Al contempo l’attenzione mediatica riservata ad una cerimonia così esteticamente anti-moderna, sia un monito contro quei novatori che pensavano di avvicinare Dio alla gente ed hanno invece solo allontanato la gente da Dio: persino l’uomo contemporaneo, abituato a brutture di ogni sorta, cerca il sacro, il bello, il verticale, l’austero. E a livello mediatico la Royal Family continua a darci questo. Lo diciamo con le parole che il filosofo brasiliano Plinio Correa de Oliveira scriveva nel 1952 in occasione dell’incoronazione di Elisabetta II:
“L’uomo contemporaneo, ferito e maltrattato nella sua natura da tutto un tenore di vita costruito su astrazioni, chimere, teorie vane, nei giorni della incoronazione di Elisabetta si è rivolto, affascinato verso il miraggio di un passato aristocratico e anti-ugualitario così diverso dal terribile giorno d’oggi.
Se la monarchia inglese dovesse cadere, perderemo un pezzo di medioevo, perderemo un pezzo di civiltà cristiana, anche se questa monarchia ha contribuito alla distruzione della Civiltà cristiana medioevale.
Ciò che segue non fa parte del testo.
(** X19.  The End key asks for [len(get_text())].  In an editor whose
    buffer is reachable the handler returns exactly when
    [len(get_text()) <= gap_index + len(end_buffer)], and then the cursor
    is at the end of the text; otherwise its loop never ends. *)
Theorem end_key_returns_iff event e :
  SimpleTextEditor.keysym event = "End"%string ->
  reachable (SimpleTextEditor.gap_buffer e) ->
  ((exists fuel r, SimpleTextEditor.on_key_press fuel event e = Ok r) <->
   len (get_text (SimpleTextEditor.gap_buffer e))
     <= gap_index (SimpleTextEditor.gap_buffer e)
        + len (end_buffer (SimpleTextEditor.gap_buffer e))) /\
  (forall fuel r,
     SimpleTextEditor.on_key_press fuel event e = Ok r ->
     fst r = Some (s_ "break") /\
     get_cursor_position (SimpleTextEditor.gap_buffer (snd r))
       = len (get_text (SimpleTextEditor.gap_buffer e)) /\
     get_text (SimpleTextEditor.gap_buffer (snd r))
       = get_text (SimpleTextEditor.gap_buffer e)).
Proof.
  intros Hk H. apply reachable_inv in H.
  set (b := SimpleTextEditor.gap_buffer e) in *.
  pose proof (len_nonneg (get_text b)) as Hlen.
  destruct (move_cursor_to_domain (len (get_text b)) b H) as (Hiff & Hout & Hc).
  split; [split|].
  - intros (fuel & r & E). rewrite (on_key_press_End fuel event e Hk) in E.
    fold b in E.
    destruct (move_cursor_to fuel (len (get_text b)) b) as [b'| |] eqn:Eb;
      simpl in E; try discriminate.
    apply Hiff. eauto.
  - intros Hle. destruct Hiff as [_ Hiff].
    destruct (Hiff ltac:(lia)) as (fuel & b' & Eb).
    exists fuel. eexists. rewrite (on_key_press_End fuel event e Hk).
    fold b. rewrite Eb. reflexivity.
  - intros fuel r E. rewrite (on_key_press_End fuel event e Hk) in E.
    fold b in E.
    destruct (move_cursor_to fuel (len (get_text b)) b) as [b'| |] eqn:Eb;
      simpl in E; try discriminate.
    injection E as <-. simpl.
    pose proof (inv_move_cursor_to fuel (len (get_text b)) b H) as Hs.
    rewrite Eb in Hs. simpl in Hs.
    split; [reflexivity|]. split; [exact (Hc fuel b' Eb) | apply Hs].
Qed.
Per questo dobbiamo ammirare la monarchia, non solo quella inglese, ma il sistema monarchico in sé stesso, malgrado le colpe o anche i meriti dei sovrani”
Infine, guardiamo con simpatica curiosità ad un Re dai tratti anti-moderni, esponente di un ecologismo anti-industriale e tradizionale ben lontano dal gretismo cui lo vorrebbero associare le banalizzazioni mediatiche, appassionato di arte ed architettura.
Dio salvi il Re e magari un giorno lo converta.
E preghiamo che un giorno ci regali nuovamente l'incoronazione di un Re Cattolico.